Twelve years of Tory rule, on top of decades of free-market chaos, have severely weakened our democracy. We’ve got government departments run by crony appointees, the electoral commission weakened, the media awash with right-wing disinformation. As a journalist I’ve had a ringside seat for where real power lies: in the private clubs, on the billionaires’ yachts, in the networks of public-school educated elite, and the biased media.
On top of this, political corruption and organised crime are undermining the rule of law. And Vladimir Putin is meddling in our electoral system.
So with democracy, it’s time to use it or lose it. We need a radical devolution of power to towns, cities, regions, nations and neighbourhoods. There should be no decision about us without us.
We need a written constitution that – without changing the fundamental balance between the monarchy and parliament, formalises the mechanisms of governance and makes all decision-making transparent.

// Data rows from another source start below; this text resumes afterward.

(** ** A protocol that keeps a log

    The log has the fields whose beginning was read, each with the number of structs that
    were open, and with its type and number; the last one comes first.  What the generated
    code does with the fields that came is stated over this protocol. *)
Record logged (P : Type) := mkLog { proto : P; depth : nat; fields : list (nat * Z * Z) }.
Arguments mkLog {P}. Arguments proto {P}. Arguments depth {P}. Arguments fields {P}.

Section Log.
Context {P : Type} `{!Protocol P}.

Definition lift {A} (d : nat → nat) (m : PM P A) : PM (logged P) A := λ s,
  '(r, p) ← m (proto s); Ret (r, mkLog p (d (depth s)) (fields s)).
Definition log_field (m : PM P (str * Z * Z)) : PM (logged P) (str * Z * Z) := λ s,
  '(r, p) ← m (proto s);
  Ret (r, mkLog p (depth s) (match r with
                             | BP.Ok _ x => if x.1.2 =? BP.T_STOP then fields s else (depth s, x.1.2, x.2) :: fields s
                             | _ => fields s end)).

I want to see an elected House of Lords, strong regional governments with German-style industrial planning powers, and the trade unions recognised in law as the official social partners with business and government. I want to see maximum devolution for Scotland and Wales, and strong regional devolution for England. I accept the right of the Scottish and Welsh people to independence if they want it – but the UK government debt fiasco shows the danger: countries that cannot pay their way can instantly lose their sovereignty to faceless bond dealers.
On the first day of a Labour government I want to see all the cronies appointed by the Tories – to the BBC, the National Trust etc – dismissed, along with the “non-executive directors” they’ve placed in government departments. The bizarre arrangements that allow corporate CEOs to direct how public money is spent should be scrapped: public service should be done by neutral public servants only.
With the far-right advancing in many parts of the developed world, using well-funded media operations to destabilise democracy, the labour movement has to lead a counter-offensive from the grassroots up. Our unions, parties and community groups need to offer fascism’s target audience a radical alternative and a narrative of hope.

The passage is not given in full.